Exercise description: The answer must be every line below that holds the word "first".

Data:

(** * CommitGen: the inference session of the commit-message generator

    A shallow embedding of [src/commitgen.cpp].  The llama.cpp library is
    an external collaborator: it is represented by the record [Engine],
    whose fields are the library entry points that [CommitGen::generate]
    calls.  Everything written in [commitgen.cpp] itself (prompt template,
    truncation, decode loop, stop heuristics, clean-up) is transcribed as
    executable definitions over [string] (a [std::string] is a sequence of
    bytes, an [ascii] is one byte). *)

From Stdlib Require Import String Ascii List ZArith Lia Bool QArith.
Import ListNotations.

Local Open Scope string_scope.
Local Open Scope Z_scope.

(** ** Bytes and [std::string] operations used by the source *)

Definition LF : ascii := ascii_of_nat 10.     (* '\n' *)
Definition TAB : ascii := ascii_of_nat 9.     (* '\t' *)
Definition SPACE : ascii := ascii_of_nat 32.  (* ' '  *)
Definition DQUOTE : ascii := ascii_of_nat 34. (* the double quote character *)

Definition str (c : ascii) : string := String c EmptyString.

(** [s.empty()] *)
Definition empty (s : string) : bool :=
  match s with EmptyString => true | String _ _ => false end.

(** [s[0]], defined when [s] is not empty *)
Definition front (s : string) : option ascii :=
  match s with EmptyString => None | String c _ => Some c end.

(** [s.back()], defined when [s] is not empty *)
Fixpoint back (s : string) : option ascii :=
  match s with
  | EmptyString => None
  | String c EmptyString => Some c
  | String _ s' => back s'
  end.

(** [s.erase(0, 1)] *)
Definition erase_front (s : string) : string :=
  match s with EmptyString => EmptyString | String _ s' => s' end.

(** [s.pop_back()] *)
Fixpoint pop_back (s : string) : string :=
  match s with
  | EmptyString => EmptyString
  | String _ EmptyString => EmptyString
  | String c s' => String c (pop_back s')
  end.

(** [s.substr(0, n)]: the first [n] bytes, or all of [s] when it is shorter *)
Definition substr0 (n : nat) (s : string) : string := substring 0 n s.

(** [s.find(t)]: position of the first occurrence, [None] for [npos] *)
Definition find (t s : string) : option nat := index 0 t s.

Result of this exercise:
(** [s.substr(0, n)]: the first [n] bytes, or all of [s] when it is shorter *)
(** [s.find(t)]: position of the first occurrence, [None] for [npos] *)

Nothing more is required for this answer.